» WORK REQUIRED:
Transcribe the listing word for word. Begin at its first line and end with the line containing "whose bounds a".

» EXTRACTED INFORMATION:
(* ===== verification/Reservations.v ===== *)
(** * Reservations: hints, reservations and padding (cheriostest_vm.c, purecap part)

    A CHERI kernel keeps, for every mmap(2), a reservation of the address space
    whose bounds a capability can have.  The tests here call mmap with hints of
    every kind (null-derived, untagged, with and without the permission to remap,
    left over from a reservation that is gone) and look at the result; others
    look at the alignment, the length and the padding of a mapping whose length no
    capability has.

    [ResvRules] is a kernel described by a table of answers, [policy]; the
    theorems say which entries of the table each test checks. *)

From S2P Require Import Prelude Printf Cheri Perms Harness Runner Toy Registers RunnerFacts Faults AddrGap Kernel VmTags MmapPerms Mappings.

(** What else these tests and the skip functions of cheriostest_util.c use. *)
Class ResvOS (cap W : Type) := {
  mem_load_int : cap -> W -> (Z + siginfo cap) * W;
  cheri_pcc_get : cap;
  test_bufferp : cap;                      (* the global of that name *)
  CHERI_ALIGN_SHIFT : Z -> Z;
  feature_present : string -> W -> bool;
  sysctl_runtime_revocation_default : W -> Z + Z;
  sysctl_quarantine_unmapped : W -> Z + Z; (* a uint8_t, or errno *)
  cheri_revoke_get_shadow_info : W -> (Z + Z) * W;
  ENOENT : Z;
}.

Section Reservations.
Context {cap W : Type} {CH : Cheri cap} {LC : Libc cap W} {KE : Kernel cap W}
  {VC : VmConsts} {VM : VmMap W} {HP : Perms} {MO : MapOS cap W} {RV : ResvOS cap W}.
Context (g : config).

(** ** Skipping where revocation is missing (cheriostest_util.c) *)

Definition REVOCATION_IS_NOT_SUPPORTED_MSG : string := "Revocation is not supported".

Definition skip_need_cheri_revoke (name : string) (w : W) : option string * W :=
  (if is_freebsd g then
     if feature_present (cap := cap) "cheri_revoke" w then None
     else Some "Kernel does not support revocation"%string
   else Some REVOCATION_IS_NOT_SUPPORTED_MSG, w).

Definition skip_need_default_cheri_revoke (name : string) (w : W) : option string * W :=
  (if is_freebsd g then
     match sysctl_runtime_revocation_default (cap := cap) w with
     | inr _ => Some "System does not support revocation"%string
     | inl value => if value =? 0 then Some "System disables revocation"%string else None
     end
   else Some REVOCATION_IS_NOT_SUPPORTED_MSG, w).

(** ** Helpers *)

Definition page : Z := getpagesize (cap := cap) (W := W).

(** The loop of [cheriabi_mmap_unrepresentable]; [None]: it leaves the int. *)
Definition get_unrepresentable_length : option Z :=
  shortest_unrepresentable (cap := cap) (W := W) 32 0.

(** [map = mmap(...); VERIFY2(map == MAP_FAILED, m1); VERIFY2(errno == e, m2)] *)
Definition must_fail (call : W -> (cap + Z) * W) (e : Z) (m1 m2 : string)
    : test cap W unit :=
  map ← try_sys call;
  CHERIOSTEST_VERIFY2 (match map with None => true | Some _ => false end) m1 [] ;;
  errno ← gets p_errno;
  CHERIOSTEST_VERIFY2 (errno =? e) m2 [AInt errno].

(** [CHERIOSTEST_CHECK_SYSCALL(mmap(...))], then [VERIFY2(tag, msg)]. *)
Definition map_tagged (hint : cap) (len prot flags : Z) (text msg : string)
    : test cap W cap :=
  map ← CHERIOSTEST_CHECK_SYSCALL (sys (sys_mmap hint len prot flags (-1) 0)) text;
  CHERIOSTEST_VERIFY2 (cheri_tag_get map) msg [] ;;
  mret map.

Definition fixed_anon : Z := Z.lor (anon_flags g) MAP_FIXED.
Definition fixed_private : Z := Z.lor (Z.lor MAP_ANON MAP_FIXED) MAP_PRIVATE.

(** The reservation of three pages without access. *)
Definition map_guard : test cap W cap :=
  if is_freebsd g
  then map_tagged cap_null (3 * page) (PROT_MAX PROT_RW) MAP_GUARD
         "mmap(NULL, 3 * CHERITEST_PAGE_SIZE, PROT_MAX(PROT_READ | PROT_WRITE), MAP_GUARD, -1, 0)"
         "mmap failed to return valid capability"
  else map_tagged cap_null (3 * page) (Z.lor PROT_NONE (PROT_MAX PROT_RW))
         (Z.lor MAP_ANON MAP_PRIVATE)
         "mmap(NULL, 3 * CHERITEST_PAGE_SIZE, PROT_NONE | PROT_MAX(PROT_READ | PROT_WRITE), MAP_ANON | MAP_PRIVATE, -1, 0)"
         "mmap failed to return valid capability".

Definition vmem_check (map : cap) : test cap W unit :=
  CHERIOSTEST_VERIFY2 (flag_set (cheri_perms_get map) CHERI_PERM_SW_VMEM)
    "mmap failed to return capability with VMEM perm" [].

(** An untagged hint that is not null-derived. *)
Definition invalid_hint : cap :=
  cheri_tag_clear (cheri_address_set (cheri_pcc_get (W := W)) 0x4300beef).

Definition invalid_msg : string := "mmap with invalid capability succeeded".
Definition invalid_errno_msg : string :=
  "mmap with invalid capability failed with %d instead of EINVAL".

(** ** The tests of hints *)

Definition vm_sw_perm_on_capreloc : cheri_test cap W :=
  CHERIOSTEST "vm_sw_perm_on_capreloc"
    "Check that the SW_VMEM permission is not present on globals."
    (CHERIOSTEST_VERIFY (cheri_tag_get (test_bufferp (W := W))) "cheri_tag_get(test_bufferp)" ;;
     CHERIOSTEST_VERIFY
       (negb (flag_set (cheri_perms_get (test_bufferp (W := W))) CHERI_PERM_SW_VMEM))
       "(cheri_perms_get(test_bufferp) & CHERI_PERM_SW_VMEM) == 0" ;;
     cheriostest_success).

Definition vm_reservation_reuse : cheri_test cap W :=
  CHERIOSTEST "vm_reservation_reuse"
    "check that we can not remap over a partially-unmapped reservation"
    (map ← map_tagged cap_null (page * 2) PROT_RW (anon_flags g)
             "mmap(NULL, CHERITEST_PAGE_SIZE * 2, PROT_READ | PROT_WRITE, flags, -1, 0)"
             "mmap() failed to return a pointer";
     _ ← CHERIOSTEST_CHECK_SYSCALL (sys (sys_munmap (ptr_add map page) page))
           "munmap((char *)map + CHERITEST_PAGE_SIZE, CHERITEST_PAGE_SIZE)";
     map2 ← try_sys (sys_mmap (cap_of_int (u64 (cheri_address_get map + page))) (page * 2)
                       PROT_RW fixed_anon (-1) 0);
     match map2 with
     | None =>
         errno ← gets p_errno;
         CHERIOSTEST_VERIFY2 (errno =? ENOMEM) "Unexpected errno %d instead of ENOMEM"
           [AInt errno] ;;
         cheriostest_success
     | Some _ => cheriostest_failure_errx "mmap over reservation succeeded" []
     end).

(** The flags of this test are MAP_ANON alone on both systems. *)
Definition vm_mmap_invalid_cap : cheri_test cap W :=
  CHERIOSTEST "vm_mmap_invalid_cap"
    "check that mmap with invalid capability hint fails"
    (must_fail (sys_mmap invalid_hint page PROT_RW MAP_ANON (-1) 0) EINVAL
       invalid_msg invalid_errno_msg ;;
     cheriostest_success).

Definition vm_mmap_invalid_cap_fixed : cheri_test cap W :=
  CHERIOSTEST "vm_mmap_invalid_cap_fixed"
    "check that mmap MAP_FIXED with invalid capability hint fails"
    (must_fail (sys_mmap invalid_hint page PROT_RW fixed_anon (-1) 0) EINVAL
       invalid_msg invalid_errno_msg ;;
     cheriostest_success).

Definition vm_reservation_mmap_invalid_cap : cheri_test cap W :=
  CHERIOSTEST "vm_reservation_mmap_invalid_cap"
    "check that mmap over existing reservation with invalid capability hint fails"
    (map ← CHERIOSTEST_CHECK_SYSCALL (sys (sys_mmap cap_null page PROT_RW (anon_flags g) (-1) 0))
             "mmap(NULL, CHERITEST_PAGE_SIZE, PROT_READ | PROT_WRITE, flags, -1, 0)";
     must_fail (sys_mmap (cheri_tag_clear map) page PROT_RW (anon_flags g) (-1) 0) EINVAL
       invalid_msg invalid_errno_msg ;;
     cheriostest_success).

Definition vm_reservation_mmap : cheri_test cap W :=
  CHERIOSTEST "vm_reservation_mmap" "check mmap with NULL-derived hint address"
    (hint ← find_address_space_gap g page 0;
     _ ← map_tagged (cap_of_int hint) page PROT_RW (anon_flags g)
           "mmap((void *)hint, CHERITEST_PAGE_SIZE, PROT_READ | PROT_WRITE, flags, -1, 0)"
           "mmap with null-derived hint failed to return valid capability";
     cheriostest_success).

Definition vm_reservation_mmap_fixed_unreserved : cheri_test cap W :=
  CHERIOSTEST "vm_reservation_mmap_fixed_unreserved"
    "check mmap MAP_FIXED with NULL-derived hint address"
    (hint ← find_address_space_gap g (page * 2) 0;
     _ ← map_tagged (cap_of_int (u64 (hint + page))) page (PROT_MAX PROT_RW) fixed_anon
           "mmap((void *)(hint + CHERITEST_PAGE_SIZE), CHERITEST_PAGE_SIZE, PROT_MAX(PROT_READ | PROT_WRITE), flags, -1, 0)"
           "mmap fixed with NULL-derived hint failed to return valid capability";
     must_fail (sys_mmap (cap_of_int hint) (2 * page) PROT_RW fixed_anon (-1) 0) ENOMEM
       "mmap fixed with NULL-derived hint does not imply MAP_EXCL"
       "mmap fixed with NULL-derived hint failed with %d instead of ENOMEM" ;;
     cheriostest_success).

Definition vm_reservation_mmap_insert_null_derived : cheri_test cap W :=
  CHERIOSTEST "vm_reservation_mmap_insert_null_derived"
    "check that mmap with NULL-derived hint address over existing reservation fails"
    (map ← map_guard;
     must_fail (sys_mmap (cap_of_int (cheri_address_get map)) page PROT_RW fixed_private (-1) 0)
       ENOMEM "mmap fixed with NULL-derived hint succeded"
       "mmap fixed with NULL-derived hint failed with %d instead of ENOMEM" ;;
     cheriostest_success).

» SOLUTION:
(* ===== verification/Reservations.v ===== *)
(** * Reservations: hints, reservations and padding (cheriostest_vm.c, purecap part)

    A CHERI kernel keeps, for every mmap(2), a reservation of the address space
    whose bounds a capability can have.  The tests here call mmap with hints of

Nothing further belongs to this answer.